Task description:
When a line below contains the word "eexists", copy that line.

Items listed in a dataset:
<<<<

Lemma delete_kernels_spec ks s :
  wlp (delete_kernels ks) (fun _ s' => ms s' = without_kernels ks (ms s)) s.
Proof.
  revert s. induction ks as [|k ks IH]; intros s; cbn [delete_kernels].
  - apply wlp_ret. unfold without_kernels, set_g_kernels, set_rt_kernels. cbn.
    rewrite difference_empty_L, map_filter_id; [by destruct (ms s)|]. intros i x _. cbn. apply not_elem_of_nil.
  - apply wlp_bind. unfold delete_kernel. apply wlp_bind, wlp_quiet.
    { intros s0 a s' E. unfold get_kernel, dereference in E. destruct (_ !! k); [|done]. by injection E as <- <-. }
    intros _ s1 E1. apply wlp_modify. eapply wlp_mono; [apply IH|]. intros u s' E'.
    rewrite E'. cbn. rewrite E1. apply without_kernels_cons.
Qed.

Lemma destroy_module_handles_spec module object s :
  rt_modules (ms s) !! module = Some object ->
  wlp (destroy_module_handles module) (fun _ s' =>
    ms s' = set_rt_modules (delete module (rt_modules (ms s))) (without_kernels (md_kernels object) (ms s))) s.
Proof.
  intros Ho. apply wlp_bind, wlp_get_module. intros object' Ho'. rewrite Ho in Ho'. injection Ho' as <-.
  apply wlp_bind. eapply wlp_mono; [apply delete_kernels_spec|]. intros ? s1 E1. apply wlp_modify. cbn. by rewrite E1.
Qed.

(** Released completely, or still there. *)
Definition released (module : module_ptr) (g g' : module_globals) : Prop := exists g1 object,
  tweaked module g g1 /\ rt_modules g1 !! module = Some object /\
  g' = set_rt_modules (delete module (rt_modules g1)) (without_kernels (md_kernels object) g1).

Lemma release_resources_spec module s :
  wlp (release_direct_kfd_module_resources module) (fun status s' =>
    if succeeded status then released module (ms s) (ms s') else tweaked module (ms s) (ms s')) s.
Proof.
  apply wlp_bind. eapply wlp_mono; [apply release_cache_operation_spec|]. intros status s1 T1.
  destruct (succeeded status) eqn:Es; cbn [negb]; [|apply wlp_ret; by rewrite Es].
  apply wlp_bind. eapply wlp_mono; [apply release_module_image_spec|]. intros ok s2 T2.
  pose proof (tweaked_trans _ _ _ _ T1 T2) as T. destruct ok; cbn [negb]; [|by apply wlp_ret].
  apply wlp_bind, wlp_update_module. intros object Ho. apply wlp_bind.
  eapply wlp_mono; [eapply destroy_module_handles_spec; cbn; apply lookup_insert_eq|].
  intros ? s3 E3. apply wlp_ret. cbn [succeeded]. cbn in E3.
  exists (set_rt_modules (<[module := set_md_executable_image None object]> (rt_modules (ms s2))) (ms s2)),
    (set_md_executable_image None object). split_and!; [eapply tweaked_trans; [exact T|]| |exact E3].
  - exists object. eexists. split_and!; [done|done|by split|done].
  - cbn. apply lookup_insert_eq.
Qed.
End steps.

(** ** The invariant *)

Section invariant.
Context {W : Type} `{!Transport W, !MemoryTransport W, !Threads W, !ImageLaw W}.
Abbreviation M := (kfd (runtime W)).
Implicit Type s : runtime W.
Abbreviation ms s := (g_module_state s).

(** Modules that a thread has marked for destruction. *)
Definition marked (H : gset module_ptr) (g : module_globals) : Prop := forall m, m ∈ H ->
  m ∈ g_modules g /\ exists object, rt_modules g !! m = Some object /\ md_destroying object = true.

Record modules_held (H : gset module_ptr) s : Prop := {
  mh_wf : modules_wf ∅ (ms s);
  mh_marked : marked H (ms s)
}.

(** A change that keeps the modules consistent and the marked ones [H]; it may
    mark others, and destroy the ones that are not in [H]. *)
Definition respects_modules (H : gset module_ptr) (f : runtime W -> runtime W) : Prop :=
  forall s, modules_held H s -> modules_held H (f s).

Lemma modules_held_about H : respects_modules H other_threads -> about_core (modules_held H).
Proof.
  intros HT. split; [|intros s; apply HT]. intros s s' E [H1 H2]. assert (g_module_state s' = g_module_state s) as Es by (unfold core in E; congruence).
  split; by rewrite Es.
Qed.

Lemma tweaked_registry module extra g g' : tweaked module g g' -> registry_wf extra g -> registry_wf extra g'.
Proof. intros (o & o' & L & -> & _) Hg. apply registry_wf_update; [done|by eexists]. Qed.

Lemma tweaked_marked module H g g' : tweaked module g g' -> marked H g -> marked H g'.
Proof.
  intros (o & o' & L & -> & _ & Hd) Hm m Hin. destruct (Hm m Hin) as [Hr (object & Ho & Hdes)]. split; [done|].
  destruct (decide (m = module)) as [->|Hne].
  - exists o'. cbn. rewrite lookup_insert_eq. rewrite L in Ho. injection Ho as <-. split; [done|congruence].
  - exists object. cbn. by rewrite lookup_insert_ne.
Qed.

Lemma tweaked_wf module extra g g' : tweaked module g g' -> modules_wf extra g -> modules_wf extra g'.
Proof. intros T [H1 H2]. split; [by eapply tweaked_heap|by eapply tweaked_registry]. Qed.

(** A module goes: from the ones under construction, the registry or the
    cleanup owners. *)
Lemma released_facts module g g' :
  released module g g' -> heap_wf g ->
  heap_wf g' /\ g_modules g' = g_modules g /\ g_module_cleanup_owners g' = g_module_cleanup_owners g /\
  dom (rt_modules g') = dom (rt_modules g) ∖ {[module]} /\ is_Some (rt_modules g !! module) /\
  forall m, m <> module -> rt_modules g' !! m = rt_modules g !! m.
Proof.
  intros (g1 & object & T & Ho & ->) Hg. pose proof (tweaked_heap _ _ _ T Hg) as Hg1.
  destruct T as (o & o' & L & -> & _). split_and!; cbn in *.
  - by apply heap_wf_delete.
  - done.
  - done.
  - rewrite dom_delete_L, dom_insert_L. set_solver.
  - by eexists.
  - intros m Hne. by rewrite lookup_delete_ne, lookup_insert_ne.
Qed.

Lemma marked_other H g g' module :
  marked H g -> module ∉ H -> (forall m, m <> module -> m ∈ g_modules g -> m ∈ g_modules g') ->
  (forall m, m <> module -> rt_modules g' !! m = rt_modules g !! m) -> marked H g'.
Proof.
  intros Hm Hn Hg Hl m Hin. destruct (Hm m Hin) as [Hr Ho]. assert (m <> module) by congruence.
  split; [by apply Hg|]. by rewrite Hl.
Qed.

Lemma released_extra module g g' :
  released module g g' -> modules_wf {[module]} g -> modules_wf ∅ g'.
Proof.
  intros R [Hh [H1 H2 H3 H4]]. destruct (released_facts _ _ _ R Hh) as (F1 & F2 & F3 & F4 & _ & _).
  destruct (H4 module) as [N1 N2]; [set_solver|]. split; [done|]. split.
  - rewrite F2, F3, F4, H1. apply set_eq. intros m. set_unfold. destruct (decide (m = module)); naive_solver.
  - by rewrite F3.
  - rewrite F2, F3. done.
  - set_solver.
Qed.

Lemma released_registered module g g' :
  released module g g' -> modules_wf ∅ g -> module ∈ g_modules g ->
  modules_wf ∅ (set_g_modules (g_modules g' ∖ {[module]}) g').
Proof.
  intros R [Hh [H1 H2 H3 H4]] Hin. destruct (released_facts _ _ _ R Hh) as (F1 & F2 & F3 & F4 & _ & _). split.
  - destruct F1. by split.
  - split; cbn.
    + rewrite F2, F3, F4, H1. apply set_eq. intros m. set_unfold. destruct (decide (m = module)); naive_solver.
    + by rewrite F3.
    + rewrite F2, F3. set_solver.
    + set_solver.
Qed.

Lemma released_owner module g g' index :
  released module g g' -> modules_wf ∅ g -> g_module_cleanup_owners g !! index = Some module ->
  modules_wf ∅ (set_g_module_cleanup_owners (erase index (g_module_cleanup_owners g')) g').
Proof.
  intros R [Hh [H1 H2 H3 H4]] Hix. destruct (released_facts _ _ _ R Hh) as (F1 & F2 & F3 & F4 & _ & _). split.
  - destruct F1. by split.
  - assert (Permutation (g_module_cleanup_owners g) (module :: delete index (g_module_cleanup_owners g))) as Hp.
    { by apply delete_Permutation. }
    assert (forall m, m ∈ g_module_cleanup_owners g <-> m = module \/ m ∈ delete index (g_module_cleanup_owners g)) as Hel.
    { intros m. by rewrite <-elem_of_cons, <-Hp. }
    rewrite Hp in H2. apply NoDup_cons in H2 as [N1 N2].
    assert (module ∉ g_modules g) as N3. { apply H3. by eapply list_elem_of_lookup_2. }
    split; cbn; unfold erase; rewrite ?F2, ?F3.
    + rewrite F4, H1. apply set_eq. intros m. set_unfold. rewrite (Hel m).
      destruct (decide (m = module)); naive_solver.
    + done.
    + intros m Hm. apply H3, Hel. by right.
    + set_solver.
Qed.

(** ** Calls *)

Context (H : gset module_ptr).
Hypothesis HT : respects_modules H other_threads.
Let HP : about_core (modules_held H) := modules_held_about H HT.

(** A field of a module that is not marked. *)
Lemma modules_update module extra f g object :
  modules_wf extra g -> marked H g -> module ∉ H -> rt_modules g !! module = Some object ->
  harmless object (f object) ->
  let g' := set_rt_modules (<[module := f object]> (rt_modules g)) g in
  modules_wf extra g' /\ marked H g'.
Proof.
  intros [Hh Hr] Hm Hn Ho Hf g'. split; [split|].
  - by eapply heap_wf_update.
  - apply registry_wf_update; [done|by eexists].
  - eapply marked_other; [exact Hm|exact Hn|done|]. intros m Hne. cbn. by rewrite lookup_insert_ne.
Qed.

Lemma extra_unmarked module g : modules_wf {[module]} g -> marked H g -> module ∉ H.
Proof.
  intros [_ Hr] Hm Hin. destruct (rg_extra _ _ Hr module) as [N _]; [set_solver|]. by destruct (Hm _ Hin).
Qed.

Lemma retain_wf module g :
  modules_wf {[module]} g ->
  modules_wf ∅ (set_g_module_cleanup_owners (g_module_cleanup_owners g ++ [module]) g).
Proof.
  intros [Hh [H1 H2 H3 H4]]. destruct (H4 module) as [N1 N2]; [set_solver|]. split; [by destruct Hh|]. split; cbn.
  - rewrite H1, list_to_set_app_L. set_solver.
  - apply NoDup_app. split_and!; [done|set_solver|apply NoDup_singleton].
  - intros m [Hm|Hm]%elem_of_app; [by apply H3|]. apply list_elem_of_singleton in Hm as ->. done.
  - set_solver.
Qed.
(** Everything but the world below. *)
Definition same_but_world s s' : Prop := s' = set_rt_world (rt_world s') s.

Lemma init_failed_spec opened status s :
  wp (init_failed opened status) (fun status' s' => status' = status /\
    same_but_world (set_g_initialized false s) s') s.
Proof.
  apply wp_bind, wp_modify, wp_bind. destruct opened; [apply wp_below_|apply wp_ret]; apply wp_ret; by split.
Qed.

(** C36: initialisation is all or nothing, and always returns.  A runtime that
    is initialised is left alone.  Otherwise, for every answer of the
    transport: success means a session and one device, which is a GPU of the
    topology whose architecture is named gfx1101, the only one that is; and
    any error leaves the runtime as it was, not initialised. *)
Theorem init_all_or_nothing s :
  wp lr_init (fun status s' =>
    if g_initialized s then status = AlreadyInitialized /\ s' = s
    else match status with
      | Success => g_initialized s' = true /\ g_kfd_session s' = true /\
          exists topology w w' index node,
            p_open_session (rt_world s) = (true, w) /\ p_discover_topology w = (Some topology, w') /\ g_devices s' = [new_device node] /\
            topo_nodes topology !! index = Some node /\ is_gpu node = true /\
            gfx_target_name (node_architecture node) = "gfx1101" /\
            forall j node', topo_nodes topology !! j = Some node' ->
              node_matches "gfx1101" node' = true -> j = index
      | RuntimeError | NotSupported => same_but_world s s'
      | _ => False
      end) s.
Proof.
  apply wp_bind, wp_gets. destruct (g_initialized s) eqn:Hi; [by apply wp_ret|].
  assert (forall w, same_but_world (set_g_initialized false (set_rt_world w (set_g_initialized true s))) = same_but_world s) as Hsame.
  { intros w. destruct s. cbn in Hi. by subst. }
  apply wp_bind, wp_modify, wp_bind, wp_below. intros opened w1 Hopen.
  destruct opened; cbn [negb].
  2: { eapply wp_mono; [apply init_failed_spec|]. intros status s' [-> Hs']. by rewrite Hsame in Hs'. }
  apply wp_bind, wp_below. intros [topology|] w2 Htop.
  2: { eapply wp_mono; [apply init_failed_spec|]. intros status s' [-> Hs']. cbv beta iota; rewrite <-(Hsame w2); exact Hs'. }
  pose proof (select_unique_gpu_correct topology "gfx1101") as Hsel. cbv zeta in Hsel.
  destruct (gs_error _) eqn:He.
  2-4: eapply wp_mono; [apply init_failed_spec|]; intros status s' [-> Hs']; cbv beta iota; rewrite <-(Hsame w2); exact Hs'.
  destruct Hsel as [_ (node & Hn & Hgpu & Hname & Huniq)]. rewrite Hn. apply wp_bind, wp_modify, wp_ret.
  split_and!; [done|done|]. exists topology, w1, w2, (gs_node_index (select_unique_gpu topology "gfx1101")), node.
  by split_and!.
Qed.
End init.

>>>>

Exercise output:
  - exists object. eexists. split_and!; [done|done|by split|done].
Proof. intros (o & o' & L & -> & _) Hg. apply registry_wf_update; [done|by eexists]. Qed.
  - by eexists.
  - apply registry_wf_update; [done|by eexists].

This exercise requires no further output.